The expected output is exactly the lines below, starting at the line with "Lemma round_normal (q" and ending at the line with "intro H. destruct (Qeq_bool", both included; no other line belongs in it.
(Supplied data begins)
(** A positive value of the normal range below a bound far from the
    largest double rounds to a finite double within the relative error. *)
Lemma round_normal (q b : Q) :
  pow2 (-1022) <= q -> q <= b -> b <= pow2 1000 ->
  exists t : Q,
    round q = Fin t /\ t == rnd q /\
    q - pow2 (-53) * q <= t /\ t <= q + pow2 (-53) * q.
Proof.
  intros Hq Hqb Hb.
  destruct (rnd_rel_error q Hq) as (Lo & Hi).
  assert (P : 0 < q) by (pose proof (pow2_pos (-1022)); lra).
  assert (B : rnd q < pow2 1024).
  { apply Qle_lt_trans with (q + pow2 (-53) * q); [exact Hi|].
    assert (X : pow2 (-53) * q <= q).
    { setoid_replace q with (1 * q) at 2 by ring.
      apply Qmult_le_compat_r; [|lra]. now vm_compute. }
    apply Qle_lt_trans with (2 * pow2 1000); [lra|].
    rewrite <- pow2_succ. apply pow2_lt. lia. }
  destruct (round_pos q P B) as (t & E & Et).
  exists t. split; [exact E|]. split; [exact Et|]. split; lra.
Qed.

Lemma trunc_nonneg (q : Q) : 0 <= q -> trunc q = Qfloor q.
Proof.
  destruct q as [n d]. unfold Qle, trunc, Qfloor. cbn. intro H.
  apply Z.quot_div_nonneg; lia.
Qed.

Lemma trunc_int (q : Q) (n : Z) : q == inject_Z n -> trunc q = n.
Proof.
  destruct q as [a b]. unfold Qeq, trunc. cbn. intro E.
  assert (A : a = (n * Zpos b)%Z) by lia. subst a.
  apply Z.quot_mul. lia.
Qed.

Lemma Qfloor_unique (q : Q) (n : Z) :
  inject_Z n <= q -> q < inject_Z n + 1 -> Qfloor q = n.
Proof.
  intros L U. destruct (floor_bounds q) as (L' & U').
  assert (A : (n < Qfloor q + 1)%Z).
  { rewrite Zlt_Qlt, inject_Z_plus. change (inject_Z 1) with 1. lra. }
  assert (B : (Qfloor q < n + 1)%Z).
  { rewrite Zlt_Qlt, inject_Z_plus. change (inject_Z 1) with 1. lra. }
  lia.
Qed.

(** * Python's float floor division on ordinary operands *)

Lemma Qle_bool_true (a b : Q) : a <= b -> Qle_bool a b = true.
Proof. intro H. now apply Qle_bool_iff. Qed.

Lemma Qle_bool_false (a b : Q) : b < a -> Qle_bool a b = false.
Proof.
  intro H. destruct (Qle_bool a b) eqn:E; [|reflexivity].
  apply Qle_bool_iff in E. lra.
Qed.

Lemma Qeq_bool_false (a b : Q) : ~ a == b -> Qeq_bool a b = false.
Proof.
  intro H. destruct (Qeq_bool a b) eqn:E; [|reflexivity].
  apply Qeq_bool_iff in E. contradiction.
Qed.

Lemma inject_Z_pred (n : Z) : inject_Z (n - 1) == inject_Z n - 1.
Proof.
  replace (n - 1)%Z with (n + -1)%Z by lia. rewrite inject_Z_plus.
  change (inject_Z (-1)) with (-(1)). ring.
Qed.

Lemma rnd_int (n : Z) :
  (0 < n)%Z -> inject_Z n < pow2 53 -> rnd (inject_Z n) == inject_Z n.
Proof.
  intros Hn Hb. apply (rnd_grid _ n 0); [change (pow2 0) with 1; ring|].
  assert (P : 0 < inject_Z n) by (change 0 with (inject_Z 0); now rewrite <- Zlt_Qlt).
  destruct (mag_spec _ P) as (L & _).
  assert (M : (mag (inject_Z n) < 53)%Z) by (apply pow2_lt_inv; lra).
  unfold fexp. lia.
Qed.

Lemma float_floor_div_exact (a w : Q) :
  0 <= a -> a <= pow2 11 -> pow2 (-20) <= w ->
  exists r : Q,
    float_floor_div (Fin a) (Fin w) = Fin r /\
    r == inject_Z (Qfloor (a / w)).
Proof.
  intros Ha0 Ha Hw.
  assert (D20 : pow2 (-20) == 1 # 1048576) by reflexivity.
  assert (P11 : pow2 11 == 2048) by reflexivity.
  assert (Wpos : 0 < w) by lra.
  assert (Q0 : 0 <= a / w) by (apply Qle_shift_div_l; lra).
  set (n := Qfloor (a / w)).
  assert (T : trunc (a / w) = n) by (now apply trunc_nonneg).
  destruct (floor_bounds (a / w)) as (Fl & Fu). fold n in Fl, Fu.
  assert (N0 : (0 <= n)%Z).
  { apply (Qfloor_resp_le 0 (a / w)) in Q0. exact Q0. }
  assert (NW1 : inject_Z n * w <= a).
  { apply (Qmult_le_compat_r _ _ w) in Fl; [|lra].
    assert (X : a / w * w == a) by (field; lra). lra. }
  assert (NW2 : a < (inject_Z n + 1) * w).
  { apply (Qmult_lt_compat_r _ _ w) in Fu; [|lra].
    assert (X : a / w * w == a) by (field; lra). lra. }
  unfold float_floor_div, fmod. rewrite T.
  set (m := Qred (a - inject_Z n * w)).
  assert (Em : m == a - inject_Z n * w) by apply Qred_correct.
  assert (Hm0 : 0 <= m) by lra.
  cbn [is_neg]. rewrite (Qle_bool_true 0 w) by lra.
  rewrite (Qle_bool_true 0 m) by exact Hm0.
  cbn [negb Bool.eqb]. rewrite andb_false_r.
  cbn [fsub].
  assert (N : n = 0%Z \/ (1 <= n)%Z) by lia. destruct N as [N | N].
  - (* the quotient is below 1 *)
    rewrite (round_zero (a - m)) by (rewrite Em, N; ring).
    cbn [fdiv]. rewrite (round_zero (0 / w)) by (field; lra).
    exists 0. split; [reflexivity|]. now rewrite N.
  - assert (I1 : 1 <= inject_Z n).
    { change 1 with (inject_Z 1). now rewrite <- Zle_Qle. }
    assert (NB : inject_Z n <= 2147483648).
    { apply Qle_trans with (a / w); [exact Fl|].
      apply Qle_shift_div_r; [exact Wpos|].
      apply Qle_trans with (2147483648 * pow2 (-20)); [rewrite D20; lra|].
      apply Qmult_le_l; [reflexivity | exact Hw]. }
    (* t = round(vx - mod) *)
    assert (X1 : a - m == inject_Z n * w) by (rewrite Em; ring).
    assert (X1lo : pow2 (-1022) <= a - m).
    { rewrite X1. apply Qle_trans with (pow2 (-20)); [apply pow2_le; lia|].
      apply Qle_trans with (1 * w); [lra|].
      apply Qmult_le_compat_r; lra. }
    destruct (round_normal (a - m) (pow2 11) X1lo ltac:(lra) ltac:(apply pow2_le; lia))
      as (t & Et & _ & Tlo & Thi).
    rewrite Et. cbn [fdiv].
    change (pow2 (-53)) with (1 # 9007199254740992) in Tlo, Thi.
    rewrite X1 in Tlo, Thi.
    (* y = t / w *)
    assert (Ylo : inject_Z n - (1 # 9007199254740992) * inject_Z n <= t / w).
    { apply Qle_shift_div_l; [exact Wpos|].
      setoid_replace ((inject_Z n - (1 # 9007199254740992) * inject_Z n) * w)
        with (inject_Z n * w - (1 # 9007199254740992) * (inject_Z n * w)) by ring.
      exact Tlo. }
    assert (Yhi : t / w <= inject_Z n + (1 # 9007199254740992) * inject_Z n).
    { apply Qle_shift_div_r; [exact Wpos|].
      setoid_replace ((inject_Z n + (1 # 9007199254740992) * inject_Z n) * w)
        with (inject_Z n * w + (1 # 9007199254740992) * (inject_Z n * w)) by ring.
      exact Thi. }
    assert (Ynorm : pow2 (-1022) <= t / w).
    { apply Qle_trans with (1 # 2); [now vm_compute|]. lra. }
    destruct (round_normal (t / w) (pow2 32) Ynorm
                ltac:(change (pow2 32) with 4294967296; lra)
                ltac:(apply pow2_le; lia))
      as (d & Ed & _ & Dlo & Dhi).
    rewrite Ed.
    change (pow2 (-53)) with (1 # 9007199254740992) in Dlo, Dhi.
    assert (Dn1 : inject_Z n - (1 # 1048576) <= d) by lra.
    assert (Dn2 : d <= inject_Z n + (1 # 1048576)) by lra.
    cbn [is_zero]. rewrite (Qeq_bool_false d 0) by lra.
    cbn [negb ffloor fsub].
    destruct (Qlt_le_dec d (inject_Z n)) as [Dlt | Dge].
    + (* the rounded quotient fell below n: the snap adds one *)
      assert (Fd : Qfloor d = (n - 1)%Z).
      { apply Qfloor_unique; rewrite inject_Z_pred; lra. }
      rewrite Fd.
      assert (Xlo : 1 - (1 # 1048576) <= d - inject_Z (n - 1)).
      { rewrite inject_Z_pred. lra. }
      assert (Xhi : d - inject_Z (n - 1) <= 1).
      { rewrite inject_Z_pred. lra. }
      destruct (round_normal (d - inject_Z (n - 1)) 1
                  ltac:(apply Qle_trans with (1 # 2); [now vm_compute | lra])
                  Xhi ltac:(now vm_compute))
        as (c & Ec & Ec' & _ & _).
      rewrite Ec.
      assert (Cge : 1 - (1 # 1048576) <= c).
      { rewrite Ec'.
        assert (G : rnd (1 - (1 # 1048576)) == 1 - (1 # 1048576)).
        { apply (rnd_grid _ 1048575 (-20)); [reflexivity | now vm_compute]. }
        rewrite <- G at 1. apply rnd_mono; [reflexivity | exact Xlo]. }
      cbn [fgt]. rewrite (Qle_bool_false c (1 # 2)) by lra.
      cbn [negb fadd].
      assert (S : inject_Z (n - 1) + 1 == inject_Z n).
      { rewrite inject_Z_pred. ring. }
      destruct (round_normal (inject_Z (n - 1) + 1) (pow2 32)
                  ltac:(rewrite S; apply Qle_trans with 1; [now vm_compute | lra])
                  ltac:(rewrite S; change (pow2 32) with 4294967296; lra)
                  ltac:(apply pow2_le; lia))
        as (r & Er & Er' & _ & _).
      exists r. split; [exact Er|].
      rewrite Er'. rewrite (rnd_comp _ (inject_Z n)); [|lra | exact S].
      apply rnd_int; [lia|].
      change (pow2 53) with 9007199254740992. lra.
    + (* the rounded quotient is at least n: the floor is n *)
      assert (Fd : Qfloor d = n) by (apply Qfloor_unique; lra).
      rewrite Fd.
      assert (C : exists c, round (d - inject_Z n) = Fin c /\ c <= 1 # 2).
      { destruct (Qlt_le_dec 0 (d - inject_Z n)) as [Xp | Xz].
        - assert (G : rnd (1 # 1048576) == 1 # 1048576).
          { apply (rnd_grid _ 1 (-20)); [reflexivity | now vm_compute]. }
          assert (Rb : rnd (d - inject_Z n) <= 1 # 1048576).
          { rewrite <- G. apply rnd_mono; [exact Xp | lra]. }
          destruct (round_pos (d - inject_Z n) Xp) as (c & Ec & Ec').
          { apply Qle_lt_trans with (1 # 1048576); [exact Rb | now vm_compute]. }
          exists c. split; [exact Ec | lra].
        - exists 0. split; [apply round_zero; lra | discriminate]. }
      destruct C as (c & Ec & Cle). rewrite Ec.
      cbn [fgt]. rewrite (Qle_bool_true c (1 # 2)) by exact Cle.
      cbn [negb]. exists (inject_Z n). split; reflexivity.
Qed.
(Supplied data ends)
:: Answer box ::
Lemma round_normal (q b : Q) :
  pow2 (-1022) <= q -> q <= b -> b <= pow2 1000 ->
  exists t : Q,
    round q = Fin t /\ t == rnd q /\
    q - pow2 (-53) * q <= t /\ t <= q + pow2 (-53) * q.
Proof.
  intros Hq Hqb Hb.
  destruct (rnd_rel_error q Hq) as (Lo & Hi).
  assert (P : 0 < q) by (pose proof (pow2_pos (-1022)); lra).
  assert (B : rnd q < pow2 1024).
  { apply Qle_lt_trans with (q + pow2 (-53) * q); [exact Hi|].
    assert (X : pow2 (-53) * q <= q).
    { setoid_replace q with (1 * q) at 2 by ring.
      apply Qmult_le_compat_r; [|lra]. now vm_compute. }
    apply Qle_lt_trans with (2 * pow2 1000); [lra|].
    rewrite <- pow2_succ. apply pow2_lt. lia. }
  destruct (round_pos q P B) as (t & E & Et).
  exists t. split; [exact E|]. split; [exact Et|]. split; lra.
Qed.

Lemma trunc_nonneg (q : Q) : 0 <= q -> trunc q = Qfloor q.
Proof.
  destruct q as [n d]. unfold Qle, trunc, Qfloor. cbn. intro H.
  apply Z.quot_div_nonneg; lia.
Qed.

Lemma trunc_int (q : Q) (n : Z) : q == inject_Z n -> trunc q = n.
Proof.
  destruct q as [a b]. unfold Qeq, trunc. cbn. intro E.
  assert (A : a = (n * Zpos b)%Z) by lia. subst a.
  apply Z.quot_mul. lia.
Qed.

Lemma Qfloor_unique (q : Q) (n : Z) :
  inject_Z n <= q -> q < inject_Z n + 1 -> Qfloor q = n.
Proof.
  intros L U. destruct (floor_bounds q) as (L' & U').
  assert (A : (n < Qfloor q + 1)%Z).
  { rewrite Zlt_Qlt, inject_Z_plus. change (inject_Z 1) with 1. lra. }
  assert (B : (Qfloor q < n + 1)%Z).
  { rewrite Zlt_Qlt, inject_Z_plus. change (inject_Z 1) with 1. lra. }
  lia.
Qed.

(** * Python's float floor division on ordinary operands *)

Lemma Qle_bool_true (a b : Q) : a <= b -> Qle_bool a b = true.
Proof. intro H. now apply Qle_bool_iff. Qed.

Lemma Qle_bool_false (a b : Q) : b < a -> Qle_bool a b = false.
Proof.
  intro H. destruct (Qle_bool a b) eqn:E; [|reflexivity].
  apply Qle_bool_iff in E. lra.
Qed.

Lemma Qeq_bool_false (a b : Q) : ~ a == b -> Qeq_bool a b = false.
Proof.
  intro H. destruct (Qeq_bool a b) eqn:E; [|reflexivity].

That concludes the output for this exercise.